Schwann cells (SCs) are known to provide chemical and physical cues to enhance regeneration following peripheral nerve injury, yet it remains to be shown the effect that specific SC phenotypes (motor or sensory) have on axonal regeneration and functional recovery. In particular, the difference between motor and sensory SC phenotypes may encourage specific motor or sensory axonal guidance in cell transplantation therapies. Thus, the goal of this study was to determine whether phenotypically matched combinations of neurons and SCs stimulate greater neurite extension over mismatched combinations and whether treatment with glial cell line-derived neurotrophic factor (GDNF) affects this SC-neuronal interaction. Our aim is to study the effects of secreted, soluble factors without the interference of cell-to-cell contact cues using microfluidic devices.
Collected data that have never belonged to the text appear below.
Lemma stats_table_at_most_two_witness :
  (length (rows (stats_of 1%Q lower_median [[Some 1%Q; Some (-1)%Q]]
                   [[Some 0%Q; Some 0%Q]] (1 # 5))) ≤ 2)%nat.
Proof.
  apply (stats_table_at_most_two 1%Q lower_median float_of_decimal "August_2019.tif" "May_2019.tif"
           (1 # 5) "Aug_May2019" "thres2019" "Reclass_thre2019" "thres_fin2019"
           "ero2019" "ZonalSt_ero2019"
           (survey [[Some 1%Q; Some (-1)%Q]] [[Some 0%Q; Some 0%Q]])
           (survey_result [[Some 1%Q; Some (-1)%Q]] [[Some 0%Q; Some 0%Q]] (1 # 5))
           _ (DoDfin_default_run _ _ _)).
  apply lookup_insert_eq.
Defined.

Lemma zone_records_signs_witness :
  (MIN loss_record < 0)%Q ∧ (MAX loss_record < 0)%Q.
Proof.
  apply (zone_records_signs 1%Q lower_median float_of_decimal "August_2019.tif" "May_2019.tif"
           (1 # 5) "Aug_May2019" "thres2019" "Reclass_thre2019" "thres_fin2019"
           "ero2019" "ZonalSt_ero2019"
           (survey [[Some (-1)%Q]] [[Some 0%Q]])
           (survey_result [[Some (-1)%Q]] [[Some 0%Q]] (1 # 5))
           (stats_of 1%Q lower_median [[Some (-1)%Q]] [[Some 0%Q]] (1 # 5))
           loss_record (DoDfin_default_run _ _ _)).
  - apply lookup_insert_eq.
  - assert (E : rows (stats_of 1%Q lower_median [[Some (-1)%Q]] [[Some 0%Q]] (1 # 5))
                = [loss_record]) by (vm_compute; reflexivity).
    rewrite E. left.
  - reflexivity.
Defined.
By elimination of cell-cell contact, we can isolate soluble factors secreted by motor or sensory SCs and determine differential expression of growth factors that induce a particular response from phenotypically matched SCs. Results demonstrated statistically greater neurite extension when neurons were cultured with phenotypically matched SCs, however, mismatched cultures could be compensated for when SCs were pre-treated with GDNF. In addition, exogenous GDNF treatment increased endogenous GDNF mRNA and protein expression levels. As sensory autografts are often used to bridge motor nerve defects, motor axons may not regenerate correctly without transplantation of motor SCs. However, these results suggest that treatment of SCs with GDNF prior to transplantation could enhance their ability to promote proper reinnervation even with mismatched transplanted SCs or graft phenotypes.